Antivivisection
, and image of traditional family doctor
”Antivivisection offered a way to resist the penetration of science into medicine. Reluctance to accept the new medicine did not derive from blind opposition to change. The image of the scientist . . . clashed fundamentally with the traditional role of the family doctor. Vivisection became the focus of the struggle to prevent the encroachment of science because in the vivisector’s laboratory scientific medicine came most radically into conflict with the older stereotype of the physician (Turner, 97-98) . . . In an age highly wrought up about pain, vivisection’s infliction of it became a moral evil of demonic dimensions.
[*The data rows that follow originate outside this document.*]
(** A pull that finds no value (an empty queue, or [undefined] at its head)
    on a listening iterator is parked in the pull queue. *)
Lemma pullValue_parks it st i :
  iterators st !! it = Some i ->
  head (pushQueue i) = None \/ head (pushQueue i) = Some JUndefined ->
  listening i = true ->
  (pullValue it st).1 = length (promises st) /\
  promises (pullValue it st).2 = promises st ++ [None] /\
  iterators (pullValue it st).2
  = <[it := set_pullQueue (pullQueue i ++ [length (promises st)])
              (set_pushQueue (tail (pushQueue i)) i)]> (iterators st).
Proof.
  intros Hi Hq Hl. unfold pullValue. simpl. rewrite Hi.
  assert (Hv : match pushQueue i with x :: _ => x | [] => JUndefined end = JUndefined).
  { destruct (pushQueue i) as [|x r]; [reflexivity|].
    destruct Hq as [Hq|Hq]; simpl in Hq; congruence. }
  rewrite Hv. rewrite decide_False by (intros H; apply H; reflexivity).
  simpl. rewrite Hl. simpl. auto.
Qed.


(** *** Cancellation. *)

Lemma unsubscribe_ids_ne subId id st :
  id <> subId ->
  subscriptionIds (unsubscribe subId st) !! id = subscriptionIds st !! id.
Proof.
  intros Hne. unfold unsubscribe.
  destruct (subscriptionIds st !! subId) as [[trigger callback]|] eqn:E; [|reflexivity].
  simpl. rewrite lookup_delete_ne by congruence.
  destruct (subscriptions st !! trigger); [|reflexivity].
  destruct (decide _); reflexivity.
Qed.

Lemma unsubscribe_ids_gone subId id st :
  subscriptionIds st !! id = None ->
  subscriptionIds (unsubscribe subId st) !! id = None.
Proof.
  intros Hnone. destruct (decide (id = subId)) as [->|Hne].
  - unfold unsubscribe. rewrite Hnone. exact Hnone.
  - rewrite unsubscribe_ids_ne by exact Hne. exact Hnone.
Qed.
Definition code (c : ascii) : Z := Z.of_N (N_of_ascii c).

(** The characters [int] skips around a literal: tab, line feed, vertical
    tab, form feed, carriage return, the four separators 28 to 31, and
    space. *)
Definition is_space (c : ascii) : bool :=
  let n := code c in
  ((9 <=? n) && (n <=? 13)) || ((28 <=? n) && (n <=? 31)) || (n =? 32).

Fixpoint lstrip (s : list ascii) : list ascii :=
  match s with
  | c :: s' => if is_space c then lstrip s' else s
  | [] => []
  end.

(** The value of a character as a digit, in any base up to 36. *)
Definition digit_value (c : ascii) : option Z :=
  let n := code c in
  if (48 <=? n) && (n <=? 57) then Some (n - 48)
  else if (97 <=? n) && (n <=? 122) then Some (n - 87)
  else if (65 <=? n) && (n <=? 90) then Some (n - 55)
  else None.

Definition digit_in (base : Z) (c : ascii) : option Z :=
  match digit_value c with
  | Some d => if d <? base then Some d else None
  | None => None
  end.

(** The digits of a literal, with single underscores between digits.
    Returns the value read, the number of digits read and the rest of the
    text; [None] on a doubled or trailing underscore. *)
Fixpoint scan_digits (base : Z) (acc : Z) (count : nat) (prev_underscore : bool)
    (s : list ascii) : option (Z * nat * list ascii) :=
  match s with
  | [] => if prev_underscore then None else Some (acc, count, [])
  | c :: s' =>
      if Ascii.eqb c "_"%char then
        if prev_underscore then None else scan_digits base acc count true s'
      else
        match digit_in base c with
        | Some d => scan_digits base (acc * base + d) (S count) false s'
        | None => if prev_underscore then None else Some (acc, count, s)
        end
  end.

(** The optional [0x] prefix of a base-16 literal, and the one underscore
    allowed after it. *)
Definition skip_prefix (base : Z) (s : list ascii) : list ascii :=
  match s with
  | "0"%char :: x :: s' =>
      if (base =? 16) && (Ascii.eqb x "x"%char || Ascii.eqb x "X"%char) then
        match s' with
        | "_"%char :: s'' => s''
        | _ => s'
        end
      else s
  | _ => s
  end.

(** [int(s, base)] for [base] 10 or 16: surrounding white space, an
    optional sign, then the digits.  Anything else is a [ValueError]. *)
Definition int_of_chars (base : Z) (s : list ascii) : result Z :=
  let s1 := lstrip s in
  let '(negative, s2) :=
    match s1 with
    | "+"%char :: r => (false, r)
    | "-"%char :: r => (true, r)
    | _ => (false, s1)
    end in
  let s3 := skip_prefix base s2 in
  match s3 with
  | "_"%char :: _ => Raise ValueError
  | _ =>
      match scan_digits base 0 0 false s3 with
      | Some (v, S _, rest) =>
          match lstrip rest with
          | [] => Ok (if negative then - v else v)
          | _ => Raise ValueError
          end
      | _ => Raise ValueError
      end
  end.

Definition int (s : string) (base : Z) : result Z :=
  int_of_chars base (list_ascii_of_string s).

(** [s[start : start + len]]: a slice is cut short at the end of [s]. *)
Definition slice (s : string) (start len : nat) : string := substring start len s.

(** [len(s)] *)
Definition len (s : string) : Z := Z.of_nat (String.length s).

End Str.

(** ** Path names *)

Module PathLib.

(** The index of the last full stop of [s], if any ([str.rfind]). *)
Fixpoint rfind_dot (s : string) : option nat :=
  match s with
  | EmptyString => None
  | String c s' =>
      match rfind_dot s' with
      | Some i => Some (S i)
      | None => if Ascii.eqb c "."%char then Some O else None
      end
  end.

(** [PurePosixPath(path).name]: the last component, where empty components
    and [.] components do not count. *)
Definition name (path : string) : string :=
  let parts :=
    List.filter (fun part => negb (String.eqb part "" || String.eqb part "."))
      (Str.split "/"%char path) in
  List.last parts EmptyString.

(** [Path(path).stem]: the name without its last suffix; a leading or a
    trailing full stop starts no suffix. *)
Definition stem (path : string) : string :=
  let n := name path in
  match rfind_dot n with
  | Some i =>
      if (0 <? i)%nat && (i <? String.length n - 1)%nat then substring 0 i n else n
  | None => n
  end.

End PathLib.

(** ** Pillow

    Images are rasters: a size and the rows of pixels, top row first.
    Pillow is a library, not part of the repository.  The operations the
    program calls on pixel data ([getpixel], [new], [crop], [convert],
    [posterize], [difference], [split], [point], [merge]) are defined on
    rasters after Pillow's documentation, [getbbox] after the contract the
    specification gives for it; decoding, Lanczos resampling, masked
    pasting, compositing, luminance conversion and PNG encoding are the
    interface [Imaging]. *)

Module PIL.

Record raster (P : Type) : Type := Raster {
  xsize : Z;
  ysize : Z;
  rows : list (list P)
}.
Arguments Raster {P} xsize ysize rows.
Arguments xsize {P} r.
Arguments ysize {P} r.
Arguments rows {P} r.

(** Pixels of the modes ["RGBA"], ["RGB"] and ["LA"]; a band (mode ["L"])
    has [Z] pixels.  Channel values are 8-bit. *)
Record rgba : Type := RGBA { red : Z; green : Z; blue : Z; alpha : Z }.
Record rgb : Type := RGB { r_ : Z; g_ : Z; b_ : Z }.
Record la : Type := LA { luminance : Z; la_alpha : Z }.

Definition byte_value (v : Z) : bool := (0 <=? v) && (v <=? 255).

Definition rgba_ok (p : rgba) : bool :=
  byte_value (red p) && byte_value (green p) && byte_value (blue p)
  && byte_value (alpha p).

(** The rows of a raster agree with its size. *)
Definition well_formed {P : Type} (im : raster P) : Prop :=
  Z.of_nat (List.length (rows im)) = ysize im /\
  Forall (fun row => Z.of_nat (List.length row) = xsize im) (rows im).

(** A bounding box [(left, upper, right, lower)]: the columns [left] to
    [right - 1] and the rows [upper] to [lower - 1]. *)
Definition box : Type := (Z * Z * Z * Z)%type.

(** The pixel at column [x] of row [y], if the raster has one. *)
Definition pixel_at {P : Type} (im : raster P) (x y : Z) : option P :=
  if (0 <=? x) && (x <? xsize im) && (0 <=? y) && (y <? ysize im) then
    match nth_error (rows im) (Z.to_nat y) with
    | Some row => nth_error row (Z.to_nat x)
    | None => None
    end
  else None.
The admission of vivisection as a legitimate tool of science would dash faith in science as an instrument of moral progress and thereby undermine confidence in moral evolution itself (100) . . . Dangerous enough when confined to the laboratory, scientific materialism now threatened to infiltrate every home in the person of the trusted family doctor. The purity of medicine had to be preserved. This need explains the allegiance of antivivisectionists to the preachments of sanitary medicine long after bacteriology had done to death its claims. The sanitary reform movement had always tended to preach physical cleanliness as an adjunct to moral sanitation. Morality and physical health went hand in hand . . . To fight against ‘impurity,’ ‘pollution,’ and ‘filth’ . . . did not mean merely to build sewers. It was this side of sanitary medicine that really captured the minds of antivivisectionists (103). . . . Medical scientists therefore tried to bolster their image by stressing their professional kinship with ordinary physicians. However unsavory the reputation of physiologists, the public looked upon family doctors as warriors against pain, comforters of the afflicted” (111).